* _What needs to be done_: The expected answer holds every line from the first line of the data below through the line containing "a :: admins' =>", exactly as written, and no other line.

Stored items
Definition exec_adm_cmd_unpin (evt : tgev) : M (list request) Z := with_reply (
  reply_to ← deref h (tge_get_reply_to evt);
  let reply_to_msg_id := tge_get_msg_id reply_to in
  if decide (reply_to_msg_id = 0) then
    on_sent (send_reply evt (asz (bs "Please reply to message to be unpinned!")) (tge_get_msg_id evt))
  else
    tmp ← do_unpin (UnpinCm (tge_get_chat_id evt) reply_to_msg_id);
    (if tmp : bool then say_message reply_to_msg_id "unpinned" else mret tt);;
    reply_with evt (tge_get_msg_id evt)).

Definition exec_adm_cmd_delete (evt : tgev) : M (list request) Z := with_reply (
  reply_to ← deref h (tge_get_reply_to evt);
  let reply_to_msg_id := tge_get_msg_id reply_to in
  if decide (reply_to_msg_id = 0) then
    on_sent (send_reply evt (asz (bs "Please reply to message to be unpinned!")) (tge_get_msg_id evt))
  else
    tmp ← do_del_msg (DeleteMsg (tge_get_chat_id evt) reply_to_msg_id);
    if negb tmp then reply_with evt (tge_get_msg_id evt)
    else
      tmp ← do_del_msg (DeleteMsg (tge_get_chat_id evt) (tge_get_msg_id evt));
      (if tmp : bool then say_message reply_to_msg_id "deleted" else mret tt);;
      reply_with evt (tge_get_msg_id evt)).
(** ** Reports *)
Fixpoint report_loop (rep_p sps : Z) (admins : list tga_chat_member) : M (list byte) unit :=
  match admins with
  | [] => mret tt
  | a :: admins' =>
      let user := member_user a in
      if u_is_bot user then report_loop rep_p sps admins'
      else
        let sps := u64 (sps - 6) in
        tmp ← snprintf rep_p sps (bs "Cc: " ++ user_link (u_id user));
        let rep_p := u64 (rep_p + tmp) in
        let sps := u64 (sps - tmp) in
        '(fn, n) ← name_arg (u_first_name user);
        tmp ← at_ptr rep_p (Html.htmlspecialchars sps fn n);
        let tmp := if decide (tmp > 0) then tmp - 1 else tmp in
        let rep_p := u64 (rep_p + tmp) in
        let sps := u64 (sps - tmp) in
        pokes rep_p (bs "</a>" ++ [Byte.x0a; Byte.x00]);;
        report_loop (u64 (rep_p + 5)) sps admins'
  end.

Definition construct_report_reply (sps : Z) (admins : list tga_chat_member) : M (list byte) unit :=
  pokes 0 (bs "Reported to admins!" ++ [Byte.x0a; Byte.x00]);;
  report_loop 20 (u64 (sps - 20)) admins.

Definition exec_usr_cmd_report (evt : tgev) (reply_to : wptr) : M (list request) Z :=
  let error (ret : Z) (where_ : string) :=
    '(_, buf) ← local (stack (Z.to_nat 4096)) (snprintf 0 4096 (bs "Error: " ++ bs where_ ++ bs "(): " ++ prerf (- ret)));
    mret buf in
  '(ret, body) ← with_handle token (
    ret ← tga_get_chat_admins (tge_get_chat_id evt); body ← tge_get_res_body; mret (ret, body));
  reply_text ← (
    if decide (ret <> 0) then error ret "tga_get_chat_admins"
    else
      match body with
      | None => error (- EINVAL) "tge_get_res_body"
      | Some json_plain =>
          len ← lift FBounds (strlen json_plain);
          match json_tokener_parse (take len json_plain) with
          | JNull => error (- EINVAL) "json_tokener_parse"
          | json_obj =>
              w ← get;
              '(ret, admins, admin_c) ← parse_tga_admins (calloc_ok w) json_obj;
              if decide (ret <> 0) then error ret "parse_tga_admins"
              else
                '(_, buf) ← local (stack (Z.to_nat 4096)) (construct_report_reply 4096 (take (Z.to_nat admin_c) admins));
                mret buf
          end
      end);
  evt ← (if is_null reply_to then mret evt else deref h reply_to);
  send_reply evt reply_text (tge_get_msg_id evt).

(** ** The entry of the module *)

(** The switch. *)
Definition run_cmd (evt : tgev) (reply_to : wptr) (cmd target_uid : Z) (reason : option (list byte)) :
    M (list request) Z :=
  if decide (cmd = CMD_NOP) then faulty FAbort
  else if decide (cmd = ADM_CMD_BAN \/ cmd = ADM_CMD_SBAN) then
    exec_adm_cmd_ban evt target_uid reason (bool_decide (cmd = ADM_CMD_SBAN))
  else if decide (cmd = ADM_CMD_UNBAN) then exec_adm_cmd_unban evt target_uid reason
  else if decide (cmd = ADM_CMD_KICK \/ cmd = ADM_CMD_SKICK) then
    exec_adm_cmd_kick evt target_uid reason (bool_decide (cmd = ADM_CMD_SKICK))
  else if decide (cmd = ADM_CMD_MUTE) then exec_adm_cmd_mute evt target_uid reason
  else if decide (cmd = ADM_CMD_UNMUTE) then exec_adm_cmd_unmute evt target_uid reason
  else if decide (cmd = ADM_CMD_PIN) then exec_adm_cmd_pin evt
  else if decide (cmd = ADM_CMD_DELETE) then exec_adm_cmd_delete evt
  else if decide (cmd = ADM_CMD_UNPIN) then exec_adm_cmd_unpin evt
  else if decide (cmd = USR_CMD_REPORT) then exec_usr_cmd_report evt reply_to
  else mret (- ECANCELED).

(** From the label [out_run_priv_chk] on. *)
Definition run_priv_chk (evt : tgev) (reply_to : wptr) (cmd target_uid : Z) (reason : option (list byte)) :
    M (list request) Z :=
  if decide (Z.land cmd ADMIN_CMD_BITS = 0) then run_cmd evt reply_to cmd target_uid reason
  else
    ok ← is_privileged_user evt (tge_get_user_id evt);
    if negb ok then mret 0 else run_cmd evt reply_to cmd target_uid reason.

Definition admin_entry (evt : tgev) : M (list request) Z :=
  match tge_get_text evt with
  | None => mret (- ECANCELED)
  | Some text =>
      r ← read_command text;
      let reply_to := tge_get_reply_to evt in
      match r with
      | NoCommand => mret (- ECANCELED)
      | Mention => run_priv_chk evt reply_to USR_CMD_REPORT 0 None
      | Command cmd reason =>
          if is_null reply_to then
            if bool_decide (reason = None) && bool_decide (cmd = USR_CMD_REPORT) then
              run_priv_chk evt reply_to cmd 0 reason
            else mret (- ECANCELED)
          else
            target ← deref h reply_to;
            run_priv_chk evt reply_to cmd (tge_get_user_id target) reason
      end
  end.
End Module003.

* _Written answer_:
Definition exec_adm_cmd_unpin (evt : tgev) : M (list request) Z := with_reply (
  reply_to ← deref h (tge_get_reply_to evt);
  let reply_to_msg_id := tge_get_msg_id reply_to in
  if decide (reply_to_msg_id = 0) then
    on_sent (send_reply evt (asz (bs "Please reply to message to be unpinned!")) (tge_get_msg_id evt))
  else
    tmp ← do_unpin (UnpinCm (tge_get_chat_id evt) reply_to_msg_id);
    (if tmp : bool then say_message reply_to_msg_id "unpinned" else mret tt);;
    reply_with evt (tge_get_msg_id evt)).

Definition exec_adm_cmd_delete (evt : tgev) : M (list request) Z := with_reply (
  reply_to ← deref h (tge_get_reply_to evt);
  let reply_to_msg_id := tge_get_msg_id reply_to in
  if decide (reply_to_msg_id = 0) then
    on_sent (send_reply evt (asz (bs "Please reply to message to be unpinned!")) (tge_get_msg_id evt))
  else
    tmp ← do_del_msg (DeleteMsg (tge_get_chat_id evt) reply_to_msg_id);
    if negb tmp then reply_with evt (tge_get_msg_id evt)
    else
      tmp ← do_del_msg (DeleteMsg (tge_get_chat_id evt) (tge_get_msg_id evt));
      (if tmp : bool then say_message reply_to_msg_id "deleted" else mret tt);;
      reply_with evt (tge_get_msg_id evt)).
(** ** Reports *)
Fixpoint report_loop (rep_p sps : Z) (admins : list tga_chat_member) : M (list byte) unit :=
  match admins with
  | [] => mret tt
  | a :: admins' =>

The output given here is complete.